Hoda Anila, Berisha Bajram, Bixheku Xhiliola, Zanchi Fernando Berton
Department Animal Sciences, Agricultural University of Tirana, Albania.
Department of Animal Physiology & Immunology, Life Science Center Weihenstephan, TU Munich (TUM), Germany.
J Biomol Struct Dyn. 2024 Apr 24:1-17. doi: 10.1080/07391102.2024.2335295.

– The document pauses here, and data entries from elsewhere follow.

(* ===== verification/MappingFile.v ===== *)
(** The mapping file: what is written is what is loaded, also after a restart. *)
From S2P Require Import Prelude Cnum Message Modbus ModbusProps.
From Stdlib Require Import Ascii.
Open Scope Z_scope.
Local Open Scope sm_scope.

(** ** Texts *)
Lemma starts_with_app p l : starts_with p (p ++ l) = true.
Proof. induction p as [|c p IH]; [done |]. cbn. by rewrite bool_decide_true. Qed.
Lemma rfind_app p a l k : rfind p l = Some k -> rfind p (a ++ l) = Some (length a + k)%nat.
Proof. intros Hl. induction a as [|c a IH]; [done |]. cbn. by rewrite IH. Qed.
Lemma rfind_app_None p a l : rfind p (a ++ l) = None -> rfind p l = None.
Proof. induction a as [|c a IH]; [done |]. cbn. intros Hr. apply IH. by destruct (rfind p (a ++ l)). Qed.
Lemma rfind_Some p l k : rfind p l = Some k -> exists b, l = take k l ++ p ++ b.
Proof.
  revert k. induction l as [|c l IH]; intros k; cbn.
  { destruct p; [|done]. intros [= <-]. by exists []. }
  destruct (rfind p l) as [j|] eqn:E.
  - intros [= <-]. destruct (IH j eq_refl) as [b Hb]. exists b. cbn. by rewrite <- Hb.
  - destruct (starts_with p (c :: l)) eqn:Hs; [|done]. intros [= <-]. cbn [take app]. clear -Hs.
    revert Hs. generalize (c :: l) as u. induction p as [|d p IH]; intros u Hs; [by exists u |].
    destruct u as [|e u]; [done |]. cbn in Hs. apply andb_true_iff in Hs as [E Hs].
    apply bool_decide_eq_true in E as ->. destruct (IH u Hs) as [b ->]. by exists b.
Qed.
Lemma replace_app a p b by_ : replace (length a) (length p) by_ (a ++ p ++ b) = a ++ by_ ++ b.
Proof. unfold replace. by rewrite take_app_length, drop_app_add, drop_app_length. Qed.

Lemma span_app p a c l : Forall (fun d => p d = true) a -> p c = false -> span p (a ++ c :: l) = (a, c :: l).
Proof. intros Ha Hc. induction Ha as [|d a Hd _ IH]; cbn; [by rewrite Hc | by rewrite Hd, IH]. Qed.

(** The characters of names and numbers in a row. *)
Definition word_char (c : ascii) : bool := negb (is_space c) && negb (code c =? 0).
Definition word (l : list ascii) : Prop := l <> [] /\ Forall (fun c => word_char c = true) l.
Lemma word_nonspace l : word l -> Forall (fun c => negb (is_space c) = true) l.
Proof. intros [_ Hl]. revert Hl. apply List.Forall_impl. intros c. unfold word_char. by intros [-> _]%andb_true_iff. Qed.
Lemma word_app a b : word a -> Forall (fun c => word_char c = true) b -> word (a ++ b).
Proof. intros [Hn Ha] Hb. split; [by destruct a |]. by apply Forall_app. Qed.
Lemma digits_word l : l <> [] -> Forall (fun c => is_digit c = true) l -> word l.
Proof.
  intros Hn Hl. split; [done |]. revert Hl. apply List.Forall_impl. intros c Hc. unfold word_char.
  destruct (digit_not_special c Hc) as (-> & _ & _ & ->). done.
Qed.
Lemma print_nat_nonempty z : 0 <= z -> print_nat z <> [].
Proof. intros Hz E. pose proof (digits_head (Z.to_nat (Z.log2 z)) z Hz) as H. fold (print_nat z) in H. by rewrite E in H. Qed.
Lemma print_long_digits z : 0 <= z -> print_long z = print_nat z.
Proof. intros Hz. unfold print_long. by rewrite (proj2 (Z.ltb_ge _ _)). Qed.
Lemma print_long_word z : 0 <= z -> word (print_long z).
Proof. intros Hz. rewrite print_long_digits by done. apply digits_word; [by apply print_nat_nonempty | by apply print_nat_sound]. Qed.
(** [IODCommandModbus::run]: MODBUS group address value. The complaint about the
    number of parameters prints the second one. *)
Definition IODCommandModbus (params : list Value) : BM bool :=
  match params with
  | [p0; p1; p2; p3] =>
      let? g := asInteger p1 None in
      let? a := (if fst g then asInteger p2 None else Ok (false, None)) in
      if negb (fst g && fst a) then run! send BMalformed in sret false else
      let? grp := rd (snd g) in
      let? addr := rd (snd a) in
      let! found := (fun b => x ← lookup_address (to_s32 grp) (to_s32 addr) (registry b); Ok (x, b)) in
      if bool_decide (group found = g_none) then sret false else
      let? m := rd (addr_owner found) in
      let? _u := assert (addr =? address found) in
      let off := to_s32 (addr - address found) in
      match kind p3 with
      | t_integer => let? z := rd (iValue p3) in run! modbusUpdated_int m found off (to_s32 z) in sret true
      | t_float => let? x := rd (fValue p3) in run! modbusUpdated_float m found off (to_f32 x) in sret true
      | t_bool => let? z := rd (bValue p3) in run! modbusUpdated_int m found off (if z : bool then 1 else 0) in sret true
      | t_string | t_symbol =>
          let? z := asInteger p3 None in
          if fst z then let? n := rd (snd z) in run! modbusUpdated_int m found off (to_s32 n) in sret true
          else run! modbusUpdated_text m found off (str (c_str (chars (sValue p3)))) in sret true
      | _ => sret false
      end
  | _ :: _ :: _ => sret false
  | _ => fun _ => Undef
  end.
End Machine.
(** A register of machine "m", a command of the machine "v" that belongs to "o", and
    a text. *)
Definition info (g : Group) (a n : Z) (t : ExportType) (src : Source) (nam : string) : ModbusAddress :=
  mkAddress g a n t 0 src (Some 1%positive) nam.
Definition level_row : Row :=
  mkRow None g_holding_register 1000 "m.level" (info g_holding_register 1000 2 ex_rw_reg32 src_property "m.level").
Definition open_row : Row :=
  mkRow (Some "o"%string) g_coil 1001 "v.open" (info g_coil 1001 1 ex_discrete src_command "o.v.open").
Definition text_row : Row :=
  mkRow None g_input_register 1000 "m.label" (info g_input_register 1000 80 ex_str src_property "m.label").

Ltac sample_row := split; [split; done | done | done | split; [done | repeat constructor] | vm_compute; lia | done].
Lemma level_row_ok : row_ok level_row. Proof. sample_row. Qed.
Lemma open_row_ok : row_ok open_row. Proof. sample_row. Qed.
Lemma text_row_ok : row_ok text_row. Proof. sample_row. Qed.
Lemma sample_rows_ok : Forall row_ok [level_row; open_row].
Proof. apply List.Forall_cons; [apply level_row_ok |]. apply List.Forall_cons; [apply open_row_ok | constructor]. Qed.
Lemma registry0_positive g : plain_group g -> 0 < next g registry0.
Proof. intros [? ?]. by destruct g. Qed.

Definition level_request : Request := mkRequest g_input_register 1 1%positive 1%positive ex_reg src_property "m.level".
Definition new_request (nam : string) (g : Group) (n : Z) : Request :=
  mkRequest g n 1%positive 1%positive ex_reg src_property nam.

Definition open_request : Request := mkRequest g_coil 1 1%positive 1%positive ex_discrete src_command "o.v.open".
Lemma restart_keeps_addresses_w :
  exists r', load_preset_modbus_mappings (Some (file_of [level_row; open_row])) registry0 = Ok (0, r') /\
    exists a r2 b r3, export_one level_request r' = Ok (a, r2) /\
      group a = g_holding_register /\ address a = 1000 /\ allocated a = 2 /\
      export_one open_request r' = Ok (b, r3) /\ group b = g_coil /\ address b = 1001.
Proof.
  destruct (restart_keeps_addresses [level_row; open_row] registry0 sample_rows_ok) as (r' & Hr & Hall).
  - by apply (bool_decide_eq_true_1 (NoDup (map row_key [level_row; open_row]))).
  - done.
  - exact registry0_positive.
  - exists r'. split; [done |].
    destruct (Hall level_row [] level_request r') as (a & r2 & H1 & H2 & H3 & H4 & _); [by left | done | cbn; lia | done | done | done |].
    destruct (Hall open_row ["o"%string] open_request r') as (b & r3 & H5 & H6 & H7 & _); [by right; left | done | cbn; lia | done | done | done |].
    exists a, r2, b, r3. split; [exact H1 |]. split; [exact H2 |]. split; [exact H3 |]. split; [exact H4 |].
    split; [exact H5 |]. split; [exact H6 | exact H7].
Defined.

Definition sample_requests : list Request :=
  [new_request "m.count" g_holding_register 1; level_request; new_request "m.rate" g_holding_register 2].
Lemma exports_disjoint_w :
  exists r', load_preset_modbus_mappings (Some (file_of [level_row; open_row])) registry0 = Ok (0, r') /\
    exists addrs r'', export_all sample_requests r' = Ok (addrs, r'') /\ length addrs = 3%nat.
Proof.
  destruct (exports_disjoint [level_row; open_row] registry0 sample_requests sample_rows_ok) as (r' & Hr & Hall).
  - by apply (bool_decide_eq_true_1 (NoDup (map row_key [level_row; open_row]))).
  - done.
  - by intros [].
  - exact registry0_positive.
  - intros x Hx. apply list_elem_of_In in Hx as [<- | [<- | []]]; cbn; lia.
  - repeat (apply List.Forall_cons; [by repeat split |]). constructor.
  - exists r'. split; [done |].
    assert (forall g, next g r' + demand r' g sample_requests <= ADDRESSES) as Hroom.
    { vm_compute in Hr. injection Hr as <-. intros []; vm_compute; discriminate. }
    destruct (Hall Hroom) as (addrs & r'' & H1 & H2 & _).
    exists addrs, r''. split; [exact H1 | exact H2].
Defined.
Lemma parse_number_app `{Libm} item item' l i l' : l <> [] -> parse_number item l = Ok (i, l') ->
  parse_number item' (l ++ rest) = Ok (set_number (valueNumber i) item', l' ++ rest).
Proof.
  intros Hl Hp. unfold parse_number in *. rewrite peek_app by done.
  apply bind_Ok in Hp as (l1 & E1 & Hp). apply bind_Ok in Hp as (l2 & E2 & Hp).
  apply bind_Ok in Hp as ([n l3] & E3 & Hp). apply bind_Ok in Hp as ([[num k] l4] & E4 & Hp).
  apply bind_Ok in Hp as ([[ex sub] l5] & E5 & Hp).
  assert ((if peek l =? 45 then advance (l ++ rest) else Ok (l ++ rest)) = Ok (l1 ++ rest)) as ->.
  { destruct (peek l =? 45); [by apply advance_app | by injection E1 as ->]. }
  cbn [mbind res_bind]. rewrite peek_app by done.
  assert ((if peek l1 =? 48 then advance (l1 ++ rest) else Ok (l1 ++ rest)) = Ok (l2 ++ rest)) as ->.
  { destruct (peek l1 =? 48); [by apply advance_app | by injection E2 as ->]. }
  cbn [mbind res_bind]. rewrite nonzero_digit_app.
  assert ((if nonzero_digit (peek l2) then int_digits 0 (l2 ++ rest) else Ok (0, l2 ++ rest))
    = Ok (n, l3 ++ rest)) as ->.
  { destruct (nonzero_digit (peek l2)); [by apply int_digits_app | by simplify_eq]. }
  cbn [mbind res_bind]. rewrite (parse_fraction_app _ _ _ _ _ E4). cbn [mbind res_bind].
  rewrite (parse_exponent_app _ _ _ _ E5). cbn [mbind res_bind].
  destruct num as [z | d]; [destruct ex |]; [by simplify_eq | | by simplify_eq].
  destruct (long_of_float _) as [v| |]; cbn in *; [by simplify_eq | done..].
Qed.
End Stops.

Definition dec_step (n : Z) (c : ascii) : Z := n * 10 + (code c - 48).
Lemma dec_fold_ge ds n : Forall (fun c => is_digit c = true) ds -> 0 <= n ->
  n <= fold_left dec_step ds n.
Proof.
  intros Hd. revert n. induction Hd as [|c ds Hc _ IH]; intros n Hn; cbn; [lia |].
  unfold is_digit in Hc. specialize (IH (dec_step n c)). unfold dec_step in *. lia.
Qed.
Lemma int_digits_all ds n : Forall (fun c => is_digit c = true) ds -> 0 <= n ->
  fold_left dec_step ds n <= LONG_MAX -> int_digits n ds = Ok (fold_left dec_step ds n, []).
Proof.
  intros Hd. revert n. induction Hd as [|c ds Hc Hds IH]; intros n Hn Hm; cbn in *; [done |].
  rewrite Hc. assert (48 <= code c <= 57) as Hcode by (unfold is_digit in Hc; lia).
  assert (schar c = code c) as -> by (unfold schar; destruct (Z.leb_spec 128 (code c)); lia).
  assert (0 <= dec_step n c) by (unfold dec_step; lia).
  pose proof (dec_fold_ge ds (dec_step n c) Hds H).
  assert (LONG_MIN <= 0) by done. unfold dec_step in *.
  rewrite !long_of_ok by lia. cbn. rewrite long_of_ok by lia. cbn. by apply IH.
Qed.

Lemma digits_head_nonzero fuel n : 0 < n -> n < 10 ^ Z.of_nat fuel ->
  nonzero_digit (peek (digits fuel n)) = true.
Proof.
  revert n. induction fuel as [|f IH]; intros n Hn Hlt; [cbn in Hlt; lia |]. cbn [digits].
  destruct (Z.ltb_spec n 10) as [Hs | Hb].
  - destruct (digit_cases n) as (Hc & _); [lia |]. cbn [peek]. rewrite Hc. unfold nonzero_digit. lia.
  - rewrite Nat2Z.inj_succ, Z.pow_succ_r in Hlt by lia.
    assert (0 < n / 10) by (apply Z.div_str_pos; lia).
    specialize (IH (n / 10) ltac:(lia) ltac:(apply Z.div_lt_upper_bound; lia)).
    by destruct (digits f (n / 10)).
Qed.

Section Reader.
Context `{Libm}.
(** [enable], with related machines nested up to [d] deep. *)
Fixpoint enable_n (d : nat) (m : ptr) : TM unit :=
  match d with
  | O => fun _ => Undef
  | S d' =>
      let! x := machine m in
      let! s := get_site m in
      let special := bool_decide (_type s = "LIST") || bool_decide (_type s = "REFERENCE") in
      if is_enabled x && negb special then needs_check m else
      run! on_heap (upd_machine m (fun y => set_error_state 0 (set_enabled true y))) in
      run! on_heap (clearAllActions m) in
      run! (match io_interface s with
            | Some io => run! record (EDevice io IOSetup) in record (EDevice io IOHandleChange)
            | None => sret tt
            end) in
      let! sorted := sortDependentMachines m in
      run! for_each (enable_n d') sorted in
      let! x := machine m in
      run! (if machine_active x && negb (shadow s) then
              let! t := class_token m in
              if t =? tokEXTERNAL tk then sret tt else
              let! msg := new_message (m_name x +:+ "_enabled")%string ENABLEMSG in
              sendMessageToReceiver m msg m false
            else sret tt) in
      run! (if bool_decide (_type s = "LIST") then fixListState m
            else if bool_decide (_type s = "REFERENCE") then
              let! s := get_site m in
              let! _t := class_token m in
              let? st := rd (findState_name (match s_locals s with [] => "EMPTY" | _ => "ASSIGNED" end)
                               (class_states s)) in
              let! _r := setState m st 0 false in sret tt
            else setInitialState m true) in
      run! needs_check m in
      wake_dependents m
  end.

(** The value of a machine that is disabled, from its property "default". *)
Definition default_value (m : ptr) : TM unit :=
  let! s := get_site m in
  let! w := world in
  let? v := SymbolTable.lookup (key_words w) "default" (properties s) in
  let? d := value_ne v Null in
  if d && Kind_eqb (kind v) t_integer then
    let? i := rd (iValue v) in
    run! record (ESetValue m "VALUE" (Value_long i)) in
    match io_interface s with
    | None => sret tt
    | Some io => record (EDevice io (if io_signed io then IOSetSigned (to_s32 (u32 i)) else IOSetUnsigned (u32 i)))
    end
  else sret tt.
Fixpoint disable_n (d : nat) (m : ptr) : TM unit :=
  match d with
  | O => fun _ => Undef
  | S d' =>
      let! x := machine m in
      let! s := get_site m in
      let special := bool_decide (_type s = "LIST") || bool_decide (_type s = "REFERENCE") in
      if negb (is_enabled x) && negb special then needs_check m else
      run! record (ETimerUpdate m) in
      run! on_heap (upd_machine m (set_locked None)) in
      run! (match io_interface s with Some io => record (EDevice io IOTurnOff) | None => sret tt end) in
      run! (if shadow s then setInitialState m false else sret tt) in
      run! on_heap (upd_machine m (set_enabled false)) in
      run! default_value m in
      let! w := world in
      run! upd_site m (fun s => set_times (start_time s) (microsecs w) s) in
      let! sorted := sortDependentMachines m in
      run! for_each (disable_n d') (rev sorted) in
      wake_dependents m
  end.
(* ===== verification/DispatchProps.v ===== *)
(** The dispatcher: every package reaches the mail of the machines it is for, in the
    order in which it was sent.
    A door and a lamp that listens to it: the theorems on transitions applied. *)
From S2P Require Import Prelude Cnum Tokeniser Value SymbolTable Message Machine MachineProps Handlers StableStates Modbus Transitions TransitionsProps TransitionOrder.
Open Scope Z_scope.
Local Open Scope sm_scope.

(** The fields of a machine that delivering mail does not touch. *)
Definition profile (x : Machine) : string * bool * option MachineClass * list ptr :=
  (m_name x, is_enabled x, state_machine x, depends x).
(** Mail was added to machines, [post m] to [m]; machines may be queued for checks. *)
Record posted (s s' : TWorld) (post : ptr -> list Package) : Prop := {
  po_sites : sites s' = sites s;
  po_queue : to_deliver s' = to_deliver s;
  po_none m : machines (tw s) !! m = None -> machines (tw s') !! m = None;
  po_mail m x : machines (tw s) !! m = Some x -> exists y, machines (tw s') !! m = Some y /\
    profile y = profile x /\ mail_queue y = mail_queue x ++ post m
}.
Lemma posted_refl s : posted s s (fun _ => []).
Proof. split; [done | done | done |]. intros m x Hx. exists x. by rewrite app_nil_r. Qed.
Lemma posted_trans s1 s2 s3 f g : posted s1 s2 f -> posted s2 s3 g -> posted s1 s3 (fun m => f m ++ g m).
Proof.
  intros [S1 Q1 N1 M1] [S2 Q2 N2 M2]. split; [congruence | congruence | auto |]. intros m x Hx.
  destruct (M1 m x Hx) as (y & Hy & Py & Ly). destruct (M2 m y Hy) as (z & Hz & Pz & Lz).
  exists z. split; [done |]. split; [congruence |]. by rewrite Lz, Ly, app_assoc.
Qed.
Lemma posted_ext s s' f g : (forall m, f m = g m) -> posted s s' f -> posted s s' g.
Proof. intros Hfg [S Q N Mf]. split; [done | done | done |]. intros m x Hx. rewrite <- Hfg. by apply Mf. Qed.
Lemma checked_posted s s' : checked (tw s) (tw s') -> sites s' = sites s -> to_deliver s' = to_deliver s ->
  posted s s' (fun _ => []).
Proof.
  intros Hh Hs Hq. split; [done | done | |].
  - intros m Hm. destruct (machines (tw s') !! m) as [y|] eqn:E; [|done].
    destruct (checked_inv _ _ _ _ Hh E) as (x & Hx & _). congruence.
  - intros m x Hx. destruct (checked_lookup _ _ _ _ Hh Hx) as (y & Hy & [Ey _]). exists y. split; [done |].
    split; [by rewrite Ey | by rewrite app_nil_r, Ey].
Qed.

This study delves into the functional and structural implications of non-synonymous single nucleotide polymorphisms (nsSNPs) within the Prolactin Receptor (PRLR) gene. Thirteen deleterious nsSNPs were identified through bioinformatics tools, with SIFT predicting 168 out of 395 nsSNPs as detrimental, exhibiting tolerance index (TI) scores ranging from 0 to 0.05. Polyphen2 assigned likelihood scores >0.99 to all 13 nsSNPs, indicating high probability of harm, while Panther scores classified most nsSNPs as 'probably damaging', with specific mutations like W218R scoring 0.74, suggesting a higher impact. Stability analysis using DDG I-Mutant and DDG Mupro consistently predicted decreased stability for all mutations, with CUPSAT indicating mutations like V125G and W218R significantly decreasing stability. Structural analysis through DynaMut predicted destabilization for all mutations except L196I and L292H. MutPred2 highlighted structural alterations for all nsSNPs except L196I, L293V, R315W, and S353N. Domain analysis revealed key mutations within essential functional domains, with five nsSNPs located within Fibronectin type-III domains. Bayesian analysis through ConSurf identified 9 critical residues, with 11 nsSNPs exhibiting notably high conservation. STRING analysis unveiled a complex interaction network, indicating involvement in vital biological processes like lactation. Molecular dynamics (MD) simulations, spanning 100 nanoseconds, elucidated structural dynamics induced by detrimental missense SNPs. Post-translational modification (PTM) analysis identified specific mutations, such as R351, involved in methylation, while S353 was implicated in phosphorylation and glycosylation. These findings offer comprehensive insights into the molecular and phenotypic effects of deleterious nsSNPs in the PRLR gene, crucial for selective breeding.
本研究深入探讨了催乳素受体(PRLR)基因内非同义单核苷酸多态性(nsSNPs)的功能和结构影响。通过生物信息学工具鉴定出13个有害的nsSNPs,SIFT预测395个nsSNPs中有168个有害,其耐受指数(TI)得分在0到0.05之间。Polyphen2为所有13个nsSNPs赋予的似然得分>0.99,表明有害的可能性很高,而Panther得分将大多数nsSNPs分类为“可能有害”,如W218R等特定突变的得分为0.74,表明影响更大。使用DDG I-Mutant和DDG Mupro进行的稳定性分析一致预测所有突变的稳定性都会降低,CUPSAT表明V125G和W218R等突变会显著降低稳定性。通过DynaMut进行的结构分析预测,除L196I和L292H外,所有突变都会导致不稳定。MutPred2突出显示了除L196I、L293V、R315W和S353N之外的所有nsSNPs的结构改变。结构域分析揭示了关键功能域内的关键突变,有5个nsSNPs位于纤连蛋白III型结构域内。通过ConSurf进行的贝叶斯分析确定了9个关键残基,11个nsSNPs表现出显著的高保守性。STRING分析揭示了一个复杂的相互作用网络,表明其参与了泌乳等重要生物学过程。长达100纳秒的分子动力学(MD)模拟阐明了有害错义SNP诱导的结构动力学。翻译后修饰(PTM)分析确定了参与甲基化的特定突变,如R351,而S353与磷酸化和糖基化有关。这些发现为PRLR基因中有害nsSNPs的分子和表型效应提供了全面的见解,对选择性育种至关重要。